#### [Data excerpts]
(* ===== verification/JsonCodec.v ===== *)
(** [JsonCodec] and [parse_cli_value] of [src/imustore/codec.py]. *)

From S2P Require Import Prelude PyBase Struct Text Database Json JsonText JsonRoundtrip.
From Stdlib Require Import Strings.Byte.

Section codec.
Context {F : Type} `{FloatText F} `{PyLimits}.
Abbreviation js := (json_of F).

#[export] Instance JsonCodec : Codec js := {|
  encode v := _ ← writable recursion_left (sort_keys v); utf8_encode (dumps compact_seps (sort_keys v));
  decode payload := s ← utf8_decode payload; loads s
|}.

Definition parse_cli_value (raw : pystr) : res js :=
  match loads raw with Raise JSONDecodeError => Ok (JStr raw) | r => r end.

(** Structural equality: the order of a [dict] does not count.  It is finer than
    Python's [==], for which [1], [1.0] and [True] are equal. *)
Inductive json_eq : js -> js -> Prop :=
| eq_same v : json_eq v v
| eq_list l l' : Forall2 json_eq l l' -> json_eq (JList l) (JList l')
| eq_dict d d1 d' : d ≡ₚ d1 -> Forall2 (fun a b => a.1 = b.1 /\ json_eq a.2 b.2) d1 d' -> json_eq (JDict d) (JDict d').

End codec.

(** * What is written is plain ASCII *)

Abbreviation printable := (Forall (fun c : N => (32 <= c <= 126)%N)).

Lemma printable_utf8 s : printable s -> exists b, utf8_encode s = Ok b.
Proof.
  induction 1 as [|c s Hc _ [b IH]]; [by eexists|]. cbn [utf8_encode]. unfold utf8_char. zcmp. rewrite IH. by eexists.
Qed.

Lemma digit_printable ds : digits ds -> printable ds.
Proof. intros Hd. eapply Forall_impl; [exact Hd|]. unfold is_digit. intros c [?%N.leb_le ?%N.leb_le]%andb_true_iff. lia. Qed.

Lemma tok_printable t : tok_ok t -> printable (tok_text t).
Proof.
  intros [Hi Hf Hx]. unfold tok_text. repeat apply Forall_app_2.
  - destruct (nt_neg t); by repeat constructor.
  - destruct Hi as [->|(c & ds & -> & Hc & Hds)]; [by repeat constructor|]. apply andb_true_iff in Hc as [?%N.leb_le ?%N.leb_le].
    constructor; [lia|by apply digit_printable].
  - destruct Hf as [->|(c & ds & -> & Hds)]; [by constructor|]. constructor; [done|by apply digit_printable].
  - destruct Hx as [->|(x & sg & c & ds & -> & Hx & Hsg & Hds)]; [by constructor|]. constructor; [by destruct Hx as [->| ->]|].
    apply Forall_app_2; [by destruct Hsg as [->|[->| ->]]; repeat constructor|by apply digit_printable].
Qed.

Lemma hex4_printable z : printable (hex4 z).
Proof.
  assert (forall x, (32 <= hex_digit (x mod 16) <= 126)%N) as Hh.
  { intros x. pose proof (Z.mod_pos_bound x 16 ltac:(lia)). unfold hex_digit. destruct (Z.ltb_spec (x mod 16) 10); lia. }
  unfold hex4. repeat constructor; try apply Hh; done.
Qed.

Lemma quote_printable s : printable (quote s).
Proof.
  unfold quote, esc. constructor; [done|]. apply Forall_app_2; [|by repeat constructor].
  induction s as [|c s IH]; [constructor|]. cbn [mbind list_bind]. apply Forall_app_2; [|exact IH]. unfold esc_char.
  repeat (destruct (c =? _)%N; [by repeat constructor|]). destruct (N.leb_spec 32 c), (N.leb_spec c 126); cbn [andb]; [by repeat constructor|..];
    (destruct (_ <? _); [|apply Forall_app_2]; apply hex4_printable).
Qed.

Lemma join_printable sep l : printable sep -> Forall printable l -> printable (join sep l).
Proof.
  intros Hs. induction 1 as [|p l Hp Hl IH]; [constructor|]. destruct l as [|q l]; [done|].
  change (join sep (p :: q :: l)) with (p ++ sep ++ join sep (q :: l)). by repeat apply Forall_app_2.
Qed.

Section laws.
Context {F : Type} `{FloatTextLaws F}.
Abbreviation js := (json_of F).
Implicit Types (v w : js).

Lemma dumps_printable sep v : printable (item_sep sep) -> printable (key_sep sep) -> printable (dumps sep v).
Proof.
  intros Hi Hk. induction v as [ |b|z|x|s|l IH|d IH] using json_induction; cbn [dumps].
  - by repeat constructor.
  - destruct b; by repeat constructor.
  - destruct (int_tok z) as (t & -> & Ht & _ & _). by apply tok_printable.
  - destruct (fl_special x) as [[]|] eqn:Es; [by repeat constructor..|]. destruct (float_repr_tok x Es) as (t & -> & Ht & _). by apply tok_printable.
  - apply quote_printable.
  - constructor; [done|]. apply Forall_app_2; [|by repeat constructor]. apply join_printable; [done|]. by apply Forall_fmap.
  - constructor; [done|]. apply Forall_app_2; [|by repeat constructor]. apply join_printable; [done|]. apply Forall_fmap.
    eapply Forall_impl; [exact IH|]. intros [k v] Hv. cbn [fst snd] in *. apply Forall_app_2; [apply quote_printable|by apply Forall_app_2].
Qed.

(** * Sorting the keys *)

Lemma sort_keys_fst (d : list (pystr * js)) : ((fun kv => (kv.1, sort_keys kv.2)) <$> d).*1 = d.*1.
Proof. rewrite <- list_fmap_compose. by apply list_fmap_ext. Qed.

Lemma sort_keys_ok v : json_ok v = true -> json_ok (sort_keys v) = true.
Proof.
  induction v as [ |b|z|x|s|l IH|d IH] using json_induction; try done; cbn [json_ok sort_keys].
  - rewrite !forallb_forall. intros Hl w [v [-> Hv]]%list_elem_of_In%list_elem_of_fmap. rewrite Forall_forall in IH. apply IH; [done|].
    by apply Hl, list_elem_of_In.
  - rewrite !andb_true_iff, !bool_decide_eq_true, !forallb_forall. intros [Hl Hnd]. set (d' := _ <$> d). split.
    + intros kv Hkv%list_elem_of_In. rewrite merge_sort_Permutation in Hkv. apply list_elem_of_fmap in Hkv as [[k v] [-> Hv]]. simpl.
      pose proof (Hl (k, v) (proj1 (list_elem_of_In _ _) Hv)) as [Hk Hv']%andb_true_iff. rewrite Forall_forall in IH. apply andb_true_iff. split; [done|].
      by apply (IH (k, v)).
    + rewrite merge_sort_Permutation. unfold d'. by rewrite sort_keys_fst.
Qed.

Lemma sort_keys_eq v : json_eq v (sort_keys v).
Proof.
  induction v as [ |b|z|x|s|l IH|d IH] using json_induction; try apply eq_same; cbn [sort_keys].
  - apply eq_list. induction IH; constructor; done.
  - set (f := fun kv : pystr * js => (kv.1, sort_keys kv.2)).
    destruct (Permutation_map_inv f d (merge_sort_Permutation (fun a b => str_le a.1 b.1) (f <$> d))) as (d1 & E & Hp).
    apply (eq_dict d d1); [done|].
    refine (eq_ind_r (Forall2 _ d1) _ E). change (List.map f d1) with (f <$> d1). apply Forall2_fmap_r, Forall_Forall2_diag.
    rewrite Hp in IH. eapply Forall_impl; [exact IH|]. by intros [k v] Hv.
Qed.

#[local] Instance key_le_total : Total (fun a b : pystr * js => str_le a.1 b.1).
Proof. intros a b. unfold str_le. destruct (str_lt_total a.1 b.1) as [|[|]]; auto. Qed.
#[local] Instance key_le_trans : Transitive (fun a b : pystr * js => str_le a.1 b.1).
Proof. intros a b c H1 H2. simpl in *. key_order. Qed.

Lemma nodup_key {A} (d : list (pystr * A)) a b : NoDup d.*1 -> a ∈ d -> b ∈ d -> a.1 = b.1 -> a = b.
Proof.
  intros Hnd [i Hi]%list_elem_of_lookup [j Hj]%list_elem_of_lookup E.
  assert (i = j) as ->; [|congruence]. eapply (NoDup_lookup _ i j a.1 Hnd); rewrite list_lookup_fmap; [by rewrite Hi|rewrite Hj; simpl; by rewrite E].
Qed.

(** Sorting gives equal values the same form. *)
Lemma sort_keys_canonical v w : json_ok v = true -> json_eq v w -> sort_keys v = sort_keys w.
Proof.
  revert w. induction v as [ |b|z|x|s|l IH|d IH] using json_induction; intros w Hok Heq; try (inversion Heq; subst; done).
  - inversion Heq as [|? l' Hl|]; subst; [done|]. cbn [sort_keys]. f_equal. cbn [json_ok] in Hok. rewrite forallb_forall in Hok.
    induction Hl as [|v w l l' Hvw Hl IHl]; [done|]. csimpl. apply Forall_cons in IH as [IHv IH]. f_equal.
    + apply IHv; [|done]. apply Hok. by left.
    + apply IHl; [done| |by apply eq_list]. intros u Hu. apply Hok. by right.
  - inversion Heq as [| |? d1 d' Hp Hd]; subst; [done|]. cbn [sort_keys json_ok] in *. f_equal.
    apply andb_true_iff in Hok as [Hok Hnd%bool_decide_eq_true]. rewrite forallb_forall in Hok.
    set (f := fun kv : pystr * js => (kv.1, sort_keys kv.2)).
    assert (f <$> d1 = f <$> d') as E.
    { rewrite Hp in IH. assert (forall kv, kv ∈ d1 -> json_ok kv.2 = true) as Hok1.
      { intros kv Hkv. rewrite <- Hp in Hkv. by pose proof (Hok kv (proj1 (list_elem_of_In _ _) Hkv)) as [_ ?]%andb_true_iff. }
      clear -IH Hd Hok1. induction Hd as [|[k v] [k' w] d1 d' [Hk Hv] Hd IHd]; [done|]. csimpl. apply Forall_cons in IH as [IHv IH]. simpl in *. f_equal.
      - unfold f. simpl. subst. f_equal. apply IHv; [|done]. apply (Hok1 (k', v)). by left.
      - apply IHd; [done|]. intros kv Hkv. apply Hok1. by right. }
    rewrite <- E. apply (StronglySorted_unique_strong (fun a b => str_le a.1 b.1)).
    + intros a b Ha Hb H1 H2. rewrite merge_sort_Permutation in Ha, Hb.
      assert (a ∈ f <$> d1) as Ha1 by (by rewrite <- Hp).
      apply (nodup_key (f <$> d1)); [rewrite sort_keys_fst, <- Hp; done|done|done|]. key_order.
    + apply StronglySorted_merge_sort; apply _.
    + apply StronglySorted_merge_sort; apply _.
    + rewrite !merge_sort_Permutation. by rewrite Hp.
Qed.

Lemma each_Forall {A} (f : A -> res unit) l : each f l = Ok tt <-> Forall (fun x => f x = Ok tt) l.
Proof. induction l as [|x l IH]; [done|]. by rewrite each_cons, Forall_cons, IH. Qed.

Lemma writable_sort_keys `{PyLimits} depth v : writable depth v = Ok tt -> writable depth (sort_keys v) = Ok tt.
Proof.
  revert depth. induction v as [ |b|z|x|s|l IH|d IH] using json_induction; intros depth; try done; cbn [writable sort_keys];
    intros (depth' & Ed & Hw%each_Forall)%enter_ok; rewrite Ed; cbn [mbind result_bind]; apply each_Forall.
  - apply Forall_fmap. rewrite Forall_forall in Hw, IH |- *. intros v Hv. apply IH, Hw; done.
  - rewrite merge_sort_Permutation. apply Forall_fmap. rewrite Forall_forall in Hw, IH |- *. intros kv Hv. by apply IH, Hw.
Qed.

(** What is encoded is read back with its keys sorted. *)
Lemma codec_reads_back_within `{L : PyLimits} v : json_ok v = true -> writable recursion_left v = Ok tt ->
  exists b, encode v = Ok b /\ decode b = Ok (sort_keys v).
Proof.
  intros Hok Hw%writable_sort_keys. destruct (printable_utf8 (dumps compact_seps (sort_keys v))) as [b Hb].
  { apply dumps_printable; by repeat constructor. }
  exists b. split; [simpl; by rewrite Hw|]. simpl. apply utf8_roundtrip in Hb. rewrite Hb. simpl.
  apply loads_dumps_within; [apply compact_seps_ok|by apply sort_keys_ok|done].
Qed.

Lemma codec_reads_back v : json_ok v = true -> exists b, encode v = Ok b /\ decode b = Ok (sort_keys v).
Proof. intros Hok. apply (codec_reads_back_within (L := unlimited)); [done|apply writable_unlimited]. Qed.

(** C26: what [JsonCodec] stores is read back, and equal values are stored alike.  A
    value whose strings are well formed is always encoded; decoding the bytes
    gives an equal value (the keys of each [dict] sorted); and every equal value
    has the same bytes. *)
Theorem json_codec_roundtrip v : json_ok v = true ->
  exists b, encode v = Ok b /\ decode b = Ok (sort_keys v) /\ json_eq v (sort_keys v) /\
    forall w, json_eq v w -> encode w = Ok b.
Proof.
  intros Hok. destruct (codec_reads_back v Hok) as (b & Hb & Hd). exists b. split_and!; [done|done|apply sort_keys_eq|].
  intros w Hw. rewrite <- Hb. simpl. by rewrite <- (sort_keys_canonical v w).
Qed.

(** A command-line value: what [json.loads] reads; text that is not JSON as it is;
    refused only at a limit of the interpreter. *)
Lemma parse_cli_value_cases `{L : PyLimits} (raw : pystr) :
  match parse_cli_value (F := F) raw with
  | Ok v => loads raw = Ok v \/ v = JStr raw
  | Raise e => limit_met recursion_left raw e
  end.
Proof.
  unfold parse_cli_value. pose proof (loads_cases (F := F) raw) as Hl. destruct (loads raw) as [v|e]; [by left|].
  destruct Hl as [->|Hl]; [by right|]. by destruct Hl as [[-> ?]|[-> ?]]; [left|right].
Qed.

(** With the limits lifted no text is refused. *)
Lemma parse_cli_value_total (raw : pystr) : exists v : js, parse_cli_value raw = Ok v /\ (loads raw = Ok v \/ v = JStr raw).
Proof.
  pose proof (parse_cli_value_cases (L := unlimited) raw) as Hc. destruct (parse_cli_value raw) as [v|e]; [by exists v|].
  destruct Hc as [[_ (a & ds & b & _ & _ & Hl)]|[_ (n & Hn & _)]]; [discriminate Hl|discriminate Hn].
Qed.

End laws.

* * *

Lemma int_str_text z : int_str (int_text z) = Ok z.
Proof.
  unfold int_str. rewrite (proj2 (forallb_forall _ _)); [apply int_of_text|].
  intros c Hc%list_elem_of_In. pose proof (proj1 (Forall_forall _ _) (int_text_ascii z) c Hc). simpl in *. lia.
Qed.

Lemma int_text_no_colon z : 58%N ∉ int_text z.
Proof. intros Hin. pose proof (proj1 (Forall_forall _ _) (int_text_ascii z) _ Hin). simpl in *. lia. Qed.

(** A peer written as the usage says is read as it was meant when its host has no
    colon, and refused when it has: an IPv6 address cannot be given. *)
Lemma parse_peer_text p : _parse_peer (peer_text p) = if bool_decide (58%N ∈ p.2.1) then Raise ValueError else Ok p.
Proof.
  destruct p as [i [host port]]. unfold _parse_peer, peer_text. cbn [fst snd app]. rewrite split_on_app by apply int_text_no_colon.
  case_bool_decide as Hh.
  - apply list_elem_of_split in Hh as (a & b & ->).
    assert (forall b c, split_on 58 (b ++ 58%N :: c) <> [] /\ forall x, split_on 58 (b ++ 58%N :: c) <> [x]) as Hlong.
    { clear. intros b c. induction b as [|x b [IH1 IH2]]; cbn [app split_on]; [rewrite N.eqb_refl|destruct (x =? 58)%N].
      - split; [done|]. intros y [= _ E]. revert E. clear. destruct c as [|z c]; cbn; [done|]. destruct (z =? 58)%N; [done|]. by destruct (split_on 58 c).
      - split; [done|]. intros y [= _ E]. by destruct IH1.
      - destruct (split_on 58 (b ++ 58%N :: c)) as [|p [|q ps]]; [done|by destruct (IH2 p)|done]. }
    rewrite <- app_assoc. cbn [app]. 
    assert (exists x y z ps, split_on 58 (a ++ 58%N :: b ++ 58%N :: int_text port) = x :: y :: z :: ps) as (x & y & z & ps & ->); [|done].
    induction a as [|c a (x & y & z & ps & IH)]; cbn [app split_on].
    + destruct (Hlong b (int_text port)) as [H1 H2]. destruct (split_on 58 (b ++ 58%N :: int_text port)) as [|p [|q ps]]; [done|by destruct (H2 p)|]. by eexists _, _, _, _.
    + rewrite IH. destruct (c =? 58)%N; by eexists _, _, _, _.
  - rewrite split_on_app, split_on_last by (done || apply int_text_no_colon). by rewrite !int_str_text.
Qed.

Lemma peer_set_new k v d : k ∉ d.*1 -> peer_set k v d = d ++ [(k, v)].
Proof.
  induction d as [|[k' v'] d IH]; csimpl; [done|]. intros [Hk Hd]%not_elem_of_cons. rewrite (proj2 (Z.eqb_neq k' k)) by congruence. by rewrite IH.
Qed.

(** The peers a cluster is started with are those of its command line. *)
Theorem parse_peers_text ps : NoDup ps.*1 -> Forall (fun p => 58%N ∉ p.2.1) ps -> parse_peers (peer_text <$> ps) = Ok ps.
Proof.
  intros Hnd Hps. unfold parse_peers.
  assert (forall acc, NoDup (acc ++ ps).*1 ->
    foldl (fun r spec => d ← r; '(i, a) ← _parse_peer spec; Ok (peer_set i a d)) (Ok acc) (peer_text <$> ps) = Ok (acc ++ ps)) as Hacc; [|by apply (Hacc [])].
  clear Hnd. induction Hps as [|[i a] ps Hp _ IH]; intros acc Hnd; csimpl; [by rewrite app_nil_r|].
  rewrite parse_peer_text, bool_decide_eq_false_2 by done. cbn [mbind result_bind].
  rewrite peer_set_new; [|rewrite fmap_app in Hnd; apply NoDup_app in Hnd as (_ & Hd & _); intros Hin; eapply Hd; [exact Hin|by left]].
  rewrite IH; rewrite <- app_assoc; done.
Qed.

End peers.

#### [Work item]
Write down, word for word, the lines above from the one containing "Lemma dumps_printable sep" through the one containing "- destruct b; by repeat constructor.", both ends included.

#### [Worked solution]
Lemma dumps_printable sep v : printable (item_sep sep) -> printable (key_sep sep) -> printable (dumps sep v).
Proof.
  intros Hi Hk. induction v as [ |b|z|x|s|l IH|d IH] using json_induction; cbn [dumps].
  - by repeat constructor.
  - destruct b; by repeat constructor.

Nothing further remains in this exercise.